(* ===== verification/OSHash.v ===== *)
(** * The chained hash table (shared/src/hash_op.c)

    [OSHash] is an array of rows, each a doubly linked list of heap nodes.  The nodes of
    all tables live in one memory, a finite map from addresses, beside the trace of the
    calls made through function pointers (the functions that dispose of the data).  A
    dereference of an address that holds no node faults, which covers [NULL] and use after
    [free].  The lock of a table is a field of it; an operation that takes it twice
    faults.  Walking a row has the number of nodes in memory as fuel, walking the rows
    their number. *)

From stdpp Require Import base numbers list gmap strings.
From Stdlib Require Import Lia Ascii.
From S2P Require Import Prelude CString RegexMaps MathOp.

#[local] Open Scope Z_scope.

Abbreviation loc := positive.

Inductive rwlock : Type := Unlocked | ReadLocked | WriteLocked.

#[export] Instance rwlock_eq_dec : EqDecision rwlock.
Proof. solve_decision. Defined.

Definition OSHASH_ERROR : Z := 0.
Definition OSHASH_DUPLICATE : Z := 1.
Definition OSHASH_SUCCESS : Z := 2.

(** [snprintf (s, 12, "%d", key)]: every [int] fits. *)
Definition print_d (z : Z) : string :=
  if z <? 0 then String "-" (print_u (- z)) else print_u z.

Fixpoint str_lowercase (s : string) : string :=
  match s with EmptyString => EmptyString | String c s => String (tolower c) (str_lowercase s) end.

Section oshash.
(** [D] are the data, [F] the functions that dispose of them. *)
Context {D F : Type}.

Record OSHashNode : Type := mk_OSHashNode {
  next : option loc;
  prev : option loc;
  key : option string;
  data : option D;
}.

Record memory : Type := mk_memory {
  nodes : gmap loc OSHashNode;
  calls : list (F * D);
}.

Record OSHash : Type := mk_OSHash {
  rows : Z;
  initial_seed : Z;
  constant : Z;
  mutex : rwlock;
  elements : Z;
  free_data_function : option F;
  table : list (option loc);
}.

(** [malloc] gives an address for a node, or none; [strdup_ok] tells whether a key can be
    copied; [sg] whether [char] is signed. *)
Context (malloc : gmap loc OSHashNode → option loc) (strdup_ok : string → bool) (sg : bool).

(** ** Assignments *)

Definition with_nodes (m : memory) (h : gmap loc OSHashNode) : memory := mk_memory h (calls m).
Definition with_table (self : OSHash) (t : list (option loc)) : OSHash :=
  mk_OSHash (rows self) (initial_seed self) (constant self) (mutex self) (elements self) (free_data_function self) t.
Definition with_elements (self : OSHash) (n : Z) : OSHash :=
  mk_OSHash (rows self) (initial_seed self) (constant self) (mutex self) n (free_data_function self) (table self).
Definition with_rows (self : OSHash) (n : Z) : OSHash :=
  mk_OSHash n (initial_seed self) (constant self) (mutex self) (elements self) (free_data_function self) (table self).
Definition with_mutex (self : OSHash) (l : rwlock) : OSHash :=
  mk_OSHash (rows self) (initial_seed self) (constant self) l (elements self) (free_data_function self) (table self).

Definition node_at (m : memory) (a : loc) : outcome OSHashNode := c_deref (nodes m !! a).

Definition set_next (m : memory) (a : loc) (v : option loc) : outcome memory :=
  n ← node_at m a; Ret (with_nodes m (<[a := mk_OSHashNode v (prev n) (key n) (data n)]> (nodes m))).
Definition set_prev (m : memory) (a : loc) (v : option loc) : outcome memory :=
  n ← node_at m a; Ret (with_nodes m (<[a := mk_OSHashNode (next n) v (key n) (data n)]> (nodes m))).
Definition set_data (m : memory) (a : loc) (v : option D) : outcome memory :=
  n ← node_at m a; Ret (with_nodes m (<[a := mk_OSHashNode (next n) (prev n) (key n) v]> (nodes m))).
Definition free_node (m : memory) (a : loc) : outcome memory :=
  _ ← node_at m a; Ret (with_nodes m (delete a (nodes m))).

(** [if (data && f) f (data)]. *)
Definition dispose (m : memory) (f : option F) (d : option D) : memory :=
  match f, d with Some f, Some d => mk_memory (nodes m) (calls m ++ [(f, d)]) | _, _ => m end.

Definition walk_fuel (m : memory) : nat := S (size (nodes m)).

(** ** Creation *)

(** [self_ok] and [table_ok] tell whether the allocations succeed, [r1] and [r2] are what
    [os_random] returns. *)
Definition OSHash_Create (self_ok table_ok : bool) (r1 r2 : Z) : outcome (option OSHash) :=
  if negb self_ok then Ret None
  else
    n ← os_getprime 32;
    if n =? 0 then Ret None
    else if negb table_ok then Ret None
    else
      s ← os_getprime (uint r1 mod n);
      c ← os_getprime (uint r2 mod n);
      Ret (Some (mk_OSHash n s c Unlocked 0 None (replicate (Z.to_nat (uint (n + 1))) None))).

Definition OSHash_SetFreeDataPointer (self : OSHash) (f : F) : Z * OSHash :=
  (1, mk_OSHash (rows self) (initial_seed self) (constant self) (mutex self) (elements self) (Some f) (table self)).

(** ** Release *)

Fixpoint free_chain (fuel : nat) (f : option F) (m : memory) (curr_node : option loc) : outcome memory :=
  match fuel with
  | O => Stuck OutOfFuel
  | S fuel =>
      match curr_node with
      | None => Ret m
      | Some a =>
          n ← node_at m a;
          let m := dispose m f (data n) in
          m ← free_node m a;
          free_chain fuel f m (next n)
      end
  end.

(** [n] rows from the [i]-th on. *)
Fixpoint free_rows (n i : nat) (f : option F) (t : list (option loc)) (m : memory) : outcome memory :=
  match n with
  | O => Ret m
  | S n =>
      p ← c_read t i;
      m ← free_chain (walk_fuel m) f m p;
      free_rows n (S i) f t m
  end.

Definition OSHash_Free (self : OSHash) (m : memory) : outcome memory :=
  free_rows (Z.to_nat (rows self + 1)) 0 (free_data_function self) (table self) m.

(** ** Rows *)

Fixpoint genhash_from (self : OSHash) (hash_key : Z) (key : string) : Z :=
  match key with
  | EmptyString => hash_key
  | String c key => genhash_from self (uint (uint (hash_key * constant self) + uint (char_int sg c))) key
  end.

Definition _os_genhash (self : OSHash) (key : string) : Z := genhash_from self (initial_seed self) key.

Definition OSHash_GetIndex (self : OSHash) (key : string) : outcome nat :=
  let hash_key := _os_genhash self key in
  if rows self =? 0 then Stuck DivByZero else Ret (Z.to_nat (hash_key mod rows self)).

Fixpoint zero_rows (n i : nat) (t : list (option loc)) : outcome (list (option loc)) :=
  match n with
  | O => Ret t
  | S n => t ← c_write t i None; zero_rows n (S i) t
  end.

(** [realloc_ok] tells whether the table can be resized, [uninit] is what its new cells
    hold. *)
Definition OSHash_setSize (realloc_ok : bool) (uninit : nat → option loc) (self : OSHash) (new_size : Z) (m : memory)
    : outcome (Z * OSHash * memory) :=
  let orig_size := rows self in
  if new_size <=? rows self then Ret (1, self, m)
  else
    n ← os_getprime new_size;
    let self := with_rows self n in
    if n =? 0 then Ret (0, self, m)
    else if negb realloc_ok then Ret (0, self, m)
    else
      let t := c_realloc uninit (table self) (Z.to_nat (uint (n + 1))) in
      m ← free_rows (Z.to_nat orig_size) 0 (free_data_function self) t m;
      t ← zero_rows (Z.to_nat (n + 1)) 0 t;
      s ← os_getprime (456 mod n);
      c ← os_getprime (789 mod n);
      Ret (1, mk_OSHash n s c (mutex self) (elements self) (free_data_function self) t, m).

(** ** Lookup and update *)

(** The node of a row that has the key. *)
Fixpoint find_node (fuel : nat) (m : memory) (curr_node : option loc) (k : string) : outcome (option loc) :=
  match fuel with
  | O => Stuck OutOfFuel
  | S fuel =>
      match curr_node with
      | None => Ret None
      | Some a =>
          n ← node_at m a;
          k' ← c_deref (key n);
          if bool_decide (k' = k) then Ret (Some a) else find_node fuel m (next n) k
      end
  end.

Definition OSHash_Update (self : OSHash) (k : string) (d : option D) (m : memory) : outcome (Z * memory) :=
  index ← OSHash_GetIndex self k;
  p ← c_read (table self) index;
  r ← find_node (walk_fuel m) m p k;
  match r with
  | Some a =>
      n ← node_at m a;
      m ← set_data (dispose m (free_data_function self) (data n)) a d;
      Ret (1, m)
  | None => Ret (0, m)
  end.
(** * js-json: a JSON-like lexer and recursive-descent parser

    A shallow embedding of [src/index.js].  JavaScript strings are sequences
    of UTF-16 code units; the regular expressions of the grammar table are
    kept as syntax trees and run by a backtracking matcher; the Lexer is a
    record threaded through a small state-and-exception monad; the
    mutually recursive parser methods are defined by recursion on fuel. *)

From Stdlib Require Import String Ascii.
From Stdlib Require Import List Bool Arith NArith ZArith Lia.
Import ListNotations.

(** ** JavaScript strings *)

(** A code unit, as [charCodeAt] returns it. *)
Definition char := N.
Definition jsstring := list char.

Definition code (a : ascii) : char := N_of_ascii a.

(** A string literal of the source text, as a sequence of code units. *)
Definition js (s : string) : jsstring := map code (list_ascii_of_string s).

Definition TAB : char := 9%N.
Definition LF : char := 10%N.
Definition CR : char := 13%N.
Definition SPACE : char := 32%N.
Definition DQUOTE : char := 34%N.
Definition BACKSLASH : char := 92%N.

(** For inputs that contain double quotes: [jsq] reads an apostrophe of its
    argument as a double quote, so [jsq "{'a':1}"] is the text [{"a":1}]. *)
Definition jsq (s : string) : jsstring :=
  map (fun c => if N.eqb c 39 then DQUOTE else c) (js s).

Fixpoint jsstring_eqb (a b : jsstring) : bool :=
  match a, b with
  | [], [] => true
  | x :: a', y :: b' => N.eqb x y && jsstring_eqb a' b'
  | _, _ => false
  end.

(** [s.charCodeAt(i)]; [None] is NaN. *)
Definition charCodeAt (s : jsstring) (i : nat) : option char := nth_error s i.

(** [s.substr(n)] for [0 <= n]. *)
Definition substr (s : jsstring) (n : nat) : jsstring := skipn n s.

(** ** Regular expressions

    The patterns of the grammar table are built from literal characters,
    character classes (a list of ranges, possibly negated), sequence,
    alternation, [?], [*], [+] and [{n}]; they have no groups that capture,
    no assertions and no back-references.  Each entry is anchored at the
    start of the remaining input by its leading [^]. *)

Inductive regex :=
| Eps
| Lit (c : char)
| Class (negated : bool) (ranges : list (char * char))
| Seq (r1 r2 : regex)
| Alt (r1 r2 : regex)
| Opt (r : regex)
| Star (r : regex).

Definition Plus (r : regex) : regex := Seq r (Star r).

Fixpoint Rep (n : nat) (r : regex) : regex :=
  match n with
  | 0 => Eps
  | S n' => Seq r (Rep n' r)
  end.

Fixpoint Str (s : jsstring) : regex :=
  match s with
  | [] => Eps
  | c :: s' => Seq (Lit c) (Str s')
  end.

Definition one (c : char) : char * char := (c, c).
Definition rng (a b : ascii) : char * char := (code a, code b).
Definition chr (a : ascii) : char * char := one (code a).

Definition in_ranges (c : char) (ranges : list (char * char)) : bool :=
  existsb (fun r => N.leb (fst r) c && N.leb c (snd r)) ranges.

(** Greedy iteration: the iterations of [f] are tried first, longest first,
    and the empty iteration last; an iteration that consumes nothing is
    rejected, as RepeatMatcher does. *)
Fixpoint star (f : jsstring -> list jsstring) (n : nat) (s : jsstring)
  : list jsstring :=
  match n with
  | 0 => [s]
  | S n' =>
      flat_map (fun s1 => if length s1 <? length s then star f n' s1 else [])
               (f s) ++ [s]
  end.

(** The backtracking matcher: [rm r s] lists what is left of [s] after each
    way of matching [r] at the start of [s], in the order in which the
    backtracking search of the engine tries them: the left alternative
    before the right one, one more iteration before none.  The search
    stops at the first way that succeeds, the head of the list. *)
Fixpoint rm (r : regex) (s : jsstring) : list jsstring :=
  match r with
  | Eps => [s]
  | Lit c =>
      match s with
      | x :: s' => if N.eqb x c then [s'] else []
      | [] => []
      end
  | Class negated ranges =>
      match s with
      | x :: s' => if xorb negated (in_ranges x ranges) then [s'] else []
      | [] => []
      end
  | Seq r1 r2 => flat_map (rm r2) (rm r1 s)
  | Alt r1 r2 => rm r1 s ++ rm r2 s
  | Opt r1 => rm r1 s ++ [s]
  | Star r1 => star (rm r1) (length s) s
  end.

Task statement:
Looking at the data above, write out exactly the lines that start at the one containing "n ← os_getprime new_size;" and end at the one containing "From Stdlib Require Import List"; include both and nothing beyond.

Exercise answer:
    n ← os_getprime new_size;
    let self := with_rows self n in
    if n =? 0 then Ret (0, self, m)
    else if negb realloc_ok then Ret (0, self, m)
    else
      let t := c_realloc uninit (table self) (Z.to_nat (uint (n + 1))) in
      m ← free_rows (Z.to_nat orig_size) 0 (free_data_function self) t m;
      t ← zero_rows (Z.to_nat (n + 1)) 0 t;
      s ← os_getprime (456 mod n);
      c ← os_getprime (789 mod n);
      Ret (1, mk_OSHash n s c (mutex self) (elements self) (free_data_function self) t, m).

(** ** Lookup and update *)

(** The node of a row that has the key. *)
Fixpoint find_node (fuel : nat) (m : memory) (curr_node : option loc) (k : string) : outcome (option loc) :=
  match fuel with
  | O => Stuck OutOfFuel
  | S fuel =>
      match curr_node with
      | None => Ret None
      | Some a =>
          n ← node_at m a;
          k' ← c_deref (key n);
          if bool_decide (k' = k) then Ret (Some a) else find_node fuel m (next n) k
      end
  end.

Definition OSHash_Update (self : OSHash) (k : string) (d : option D) (m : memory) : outcome (Z * memory) :=
  index ← OSHash_GetIndex self k;
  p ← c_read (table self) index;
  r ← find_node (walk_fuel m) m p k;
  match r with
  | Some a =>
      n ← node_at m a;
      m ← set_data (dispose m (free_data_function self) (data n)) a d;
      Ret (1, m)
  | None => Ret (0, m)
  end.
(** * js-json: a JSON-like lexer and recursive-descent parser

    A shallow embedding of [src/index.js].  JavaScript strings are sequences
    of UTF-16 code units; the regular expressions of the grammar table are
    kept as syntax trees and run by a backtracking matcher; the Lexer is a
    record threaded through a small state-and-exception monad; the
    mutually recursive parser methods are defined by recursion on fuel. *)

From Stdlib Require Import String Ascii.
From Stdlib Require Import List Bool Arith NArith ZArith Lia.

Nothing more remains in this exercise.